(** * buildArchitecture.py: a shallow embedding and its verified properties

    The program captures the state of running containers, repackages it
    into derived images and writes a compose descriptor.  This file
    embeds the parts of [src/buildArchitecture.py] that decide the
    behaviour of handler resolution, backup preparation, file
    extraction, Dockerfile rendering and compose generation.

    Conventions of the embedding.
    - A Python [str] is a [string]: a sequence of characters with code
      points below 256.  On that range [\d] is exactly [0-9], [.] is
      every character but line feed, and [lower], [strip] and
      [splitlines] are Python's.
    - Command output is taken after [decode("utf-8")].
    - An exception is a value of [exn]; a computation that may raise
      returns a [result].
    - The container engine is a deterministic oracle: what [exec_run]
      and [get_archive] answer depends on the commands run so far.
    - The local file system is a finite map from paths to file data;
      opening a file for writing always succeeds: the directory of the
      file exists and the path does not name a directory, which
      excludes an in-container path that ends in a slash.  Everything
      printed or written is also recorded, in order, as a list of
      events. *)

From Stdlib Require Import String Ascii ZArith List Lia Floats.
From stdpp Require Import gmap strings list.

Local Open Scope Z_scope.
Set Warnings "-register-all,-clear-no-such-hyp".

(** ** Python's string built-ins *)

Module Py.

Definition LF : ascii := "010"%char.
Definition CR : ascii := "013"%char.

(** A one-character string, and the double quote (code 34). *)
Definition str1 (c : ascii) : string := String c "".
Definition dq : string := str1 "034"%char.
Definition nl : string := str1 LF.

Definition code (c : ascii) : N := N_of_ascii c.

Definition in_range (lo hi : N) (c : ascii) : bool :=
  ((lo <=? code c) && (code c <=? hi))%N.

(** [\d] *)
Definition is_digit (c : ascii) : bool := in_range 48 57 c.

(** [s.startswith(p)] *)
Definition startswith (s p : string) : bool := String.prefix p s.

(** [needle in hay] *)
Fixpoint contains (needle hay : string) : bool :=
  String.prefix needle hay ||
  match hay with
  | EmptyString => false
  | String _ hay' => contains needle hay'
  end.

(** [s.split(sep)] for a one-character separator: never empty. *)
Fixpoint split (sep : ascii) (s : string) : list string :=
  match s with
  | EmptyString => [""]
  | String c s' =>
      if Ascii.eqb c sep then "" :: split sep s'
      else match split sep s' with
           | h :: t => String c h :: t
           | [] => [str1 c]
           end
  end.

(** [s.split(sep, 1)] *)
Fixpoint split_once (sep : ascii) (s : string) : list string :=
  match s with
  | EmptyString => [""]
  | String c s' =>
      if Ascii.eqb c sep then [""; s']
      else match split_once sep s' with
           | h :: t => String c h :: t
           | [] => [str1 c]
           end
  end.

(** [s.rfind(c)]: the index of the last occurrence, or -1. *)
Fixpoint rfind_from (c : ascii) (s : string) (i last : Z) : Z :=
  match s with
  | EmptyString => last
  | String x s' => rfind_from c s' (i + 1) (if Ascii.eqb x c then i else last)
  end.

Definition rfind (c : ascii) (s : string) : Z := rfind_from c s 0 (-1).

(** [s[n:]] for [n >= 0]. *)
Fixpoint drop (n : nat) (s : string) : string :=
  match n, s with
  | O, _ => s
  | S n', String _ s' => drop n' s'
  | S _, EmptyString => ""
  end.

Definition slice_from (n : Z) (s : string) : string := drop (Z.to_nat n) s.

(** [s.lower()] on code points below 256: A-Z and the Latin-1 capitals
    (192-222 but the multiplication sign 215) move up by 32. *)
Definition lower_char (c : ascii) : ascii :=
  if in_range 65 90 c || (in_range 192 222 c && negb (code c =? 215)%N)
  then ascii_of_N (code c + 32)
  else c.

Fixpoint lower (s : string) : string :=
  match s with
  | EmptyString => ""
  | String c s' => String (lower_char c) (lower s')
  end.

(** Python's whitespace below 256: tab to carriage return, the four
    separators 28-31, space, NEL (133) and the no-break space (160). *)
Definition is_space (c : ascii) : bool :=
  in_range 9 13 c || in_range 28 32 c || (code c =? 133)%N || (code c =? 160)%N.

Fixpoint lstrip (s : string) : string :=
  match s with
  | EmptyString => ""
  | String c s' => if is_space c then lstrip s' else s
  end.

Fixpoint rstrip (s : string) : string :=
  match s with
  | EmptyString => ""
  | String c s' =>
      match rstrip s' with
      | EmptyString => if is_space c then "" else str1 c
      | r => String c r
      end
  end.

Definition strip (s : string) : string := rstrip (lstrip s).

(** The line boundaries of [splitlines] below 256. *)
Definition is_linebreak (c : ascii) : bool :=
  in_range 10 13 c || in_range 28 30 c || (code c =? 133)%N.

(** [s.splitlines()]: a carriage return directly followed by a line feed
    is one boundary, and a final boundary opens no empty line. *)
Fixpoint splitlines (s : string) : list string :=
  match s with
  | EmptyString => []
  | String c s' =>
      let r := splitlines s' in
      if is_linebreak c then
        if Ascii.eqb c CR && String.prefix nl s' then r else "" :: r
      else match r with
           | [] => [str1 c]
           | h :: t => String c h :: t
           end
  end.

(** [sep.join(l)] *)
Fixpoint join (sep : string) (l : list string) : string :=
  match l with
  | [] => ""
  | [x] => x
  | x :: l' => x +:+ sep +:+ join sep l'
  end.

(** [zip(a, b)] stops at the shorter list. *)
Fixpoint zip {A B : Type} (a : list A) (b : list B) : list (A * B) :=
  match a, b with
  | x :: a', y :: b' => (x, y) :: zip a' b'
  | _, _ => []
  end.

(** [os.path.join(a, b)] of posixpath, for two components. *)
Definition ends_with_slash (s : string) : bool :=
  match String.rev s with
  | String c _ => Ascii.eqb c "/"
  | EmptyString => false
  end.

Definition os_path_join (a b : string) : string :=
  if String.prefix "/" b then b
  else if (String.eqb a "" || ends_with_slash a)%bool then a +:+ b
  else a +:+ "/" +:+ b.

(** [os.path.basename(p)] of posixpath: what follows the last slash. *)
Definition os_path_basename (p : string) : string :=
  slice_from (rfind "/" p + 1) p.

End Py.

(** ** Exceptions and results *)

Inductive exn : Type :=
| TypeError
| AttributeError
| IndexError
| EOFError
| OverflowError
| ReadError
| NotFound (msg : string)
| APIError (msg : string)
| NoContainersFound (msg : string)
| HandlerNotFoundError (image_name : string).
· · · · ·
--- What you have to do ---
Locate the lines above that hold the word "drop". Show every one of them.

--- Task response ---
Fixpoint drop (n : nat) (s : string) : string :=
  | S n', String _ s' => drop n' s'
Definition slice_from (n : Z) (s : string) : string := drop (Z.to_nat n) s.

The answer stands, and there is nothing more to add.